Crackdown on fake cigarettes set

Citing the possibility that unscrupulous manufacturers could be in cahoots with government personnel in the proliferation of fake cigarettes, Finance Secretary Carlos G. Dominguez III has ordered the country’s two biggest tax-collection agencies to intensify their crackdown on the illegal trade.

The Department of Finance on Wednesday said that Dominguez also ordered Customs Commissioner Isidro S. Lapeña and Internal Revenue Commissioner Caesar R. Dulay to “disable the confiscated machines” caught churning out counterfeit cigarettes “so that they would no longer be usable.”

In particular, the DOF noted that the equipment that produced fake cigarettes in Luzon and Visayas seemed to have entered the country undetected.

“I want to hit them with everything you’ve got, the [BOC] and the BIR, and get to the bottom of this,” Dominguez was quoted by the DOF as saying during a recent meeting with officials of the two agencies.

An anticigarette smuggling “strike team” comprised of BOC and BIR operatives earlier reported to Dominguez that it seized one filter-making machine, four unlicensed cigarette-making machines as well as six cigarette-packing machines in Pampanga that the BIR said were smuggled.
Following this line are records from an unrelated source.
(** * jp_alloc: a size-class allocator over a page source

    A shallow embedding of [jp_alloc.cpp] and the properties of its
    dispatch layer, pool array and aligned path.

    Conventions of the embedding.
    - [size_t] and pointers are 64-bit words: a [Z] in [0, 2^64), every
      arithmetic operation of the source is followed by [wrap].  The null
      pointer is [0].
    - [1U << n] is a 32-bit [unsigned int] shift.
    - [sizeof(header)] and [os_page_size()] are fixed by the platform, not by
      the source; they are the two fields of [Platform].
    - The source is compiled with [DEBUG] defined.  The live marker
      ([h->s.next = h]) and the bad-free guard of [jp_free] steer control flow
      and are modelled.  The statistics counters ([stat], [pool::stat]) are
      written and never read back by the allocator; they are left out.
    - Header fields live in two finite maps keyed by the header address.  A load
      from an address where that field was never stored is undefined behaviour
      and yields [Fault].
    - The page source is an oracle: the list of addresses the coming [mmap]
      calls will return ([0] stands for [MAP_FAILED]; an exhausted list fails).
      Calls made to it are recorded in [os_trace].
    - The code is embedded sequentially: a [compare_exchange_weak] succeeds at
      its first attempt.
    - User bytes are not part of the state, so [memcpy] in [jp_realloc] has no
      effect on it.  Of [memset] in [jp_calloc] the embedding keeps the
      precondition: the bytes written must lie in the block.
    - The [size] and [next] fields of a header are kept apart, by header
      address.  In memory they are adjacent words, so the embedding describes
      the pool blocks of 16 bytes and more, classes 4 to 15, in states whose
      headers do not overlap ([headers_apart]). *)

From Stdlib Require Import ZArith Lia.
From stdpp Require Import base gmap list functions.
“Two factories in Cagayan de Oro, meanwhile, yielded unregistered cigarette-making machines, packaging machines and a filter-making machine during recent operations also conducted by the BIR strike team,” the DOF added, such that the BIR told Dominguez that these machines “will be properly disabled to prevent their further usage.”

“You better trace where these machines came from. Who are the people behind this? How did these machines get in?” Dominguez told BOC and BIR officials.

For the BOC, Dominguez ordered the agency to find out from what country the machines originated and how the units were allowed by that country for export when these were most probably classified as “controlled items.”

Customs Deputy Commissioner Edward James Dy Buco was quoted by the DOF as saying that the BOC “will have the entry of these machines investigated.”

The BIR chief earlier admitted that smuggling became rampant after the government raised the excise tax slapped on cigarettes under the Tax Reform for Acceleration and Inclusion (TRAIN) Act.

Under the TRAIN law, the unitary excise tax slapped on cigarettes rose to P32.50 a pack effective Jan. 1 from P30 last year.

The TRAIN law also mandated a further increase in the cigarette excise tax rates to P35 a pack from July 1 this year to Dec. 31, 2019; P37.50 a pack from Jan. 1, 2020, to Dec. 31, 2021, and P40 from Jan. 1, 2022, to Dec. 31, 2023.

Signed by President Duterte in December, Republic Act (RA) No. 10963 or the TRAIN law since Jan. 1 this year jacked up or slapped new excise taxes on cigarettes, oil, sugary drinks and vehicles, among other goods, to compensate for the restructured personal income tax regime that raised the tax-exempt cap to an annual salary of P250,000.

“Those cigarette packs without stamps are P32 less in the market. A pack of legitimate cigarettes will cost P60-65. So those [smuggled or fakes] without stamps, they can sell them for P30 or half the price. So which will smokers buy? The cheaper cigarettes. That’s the effect,” Dulay explained.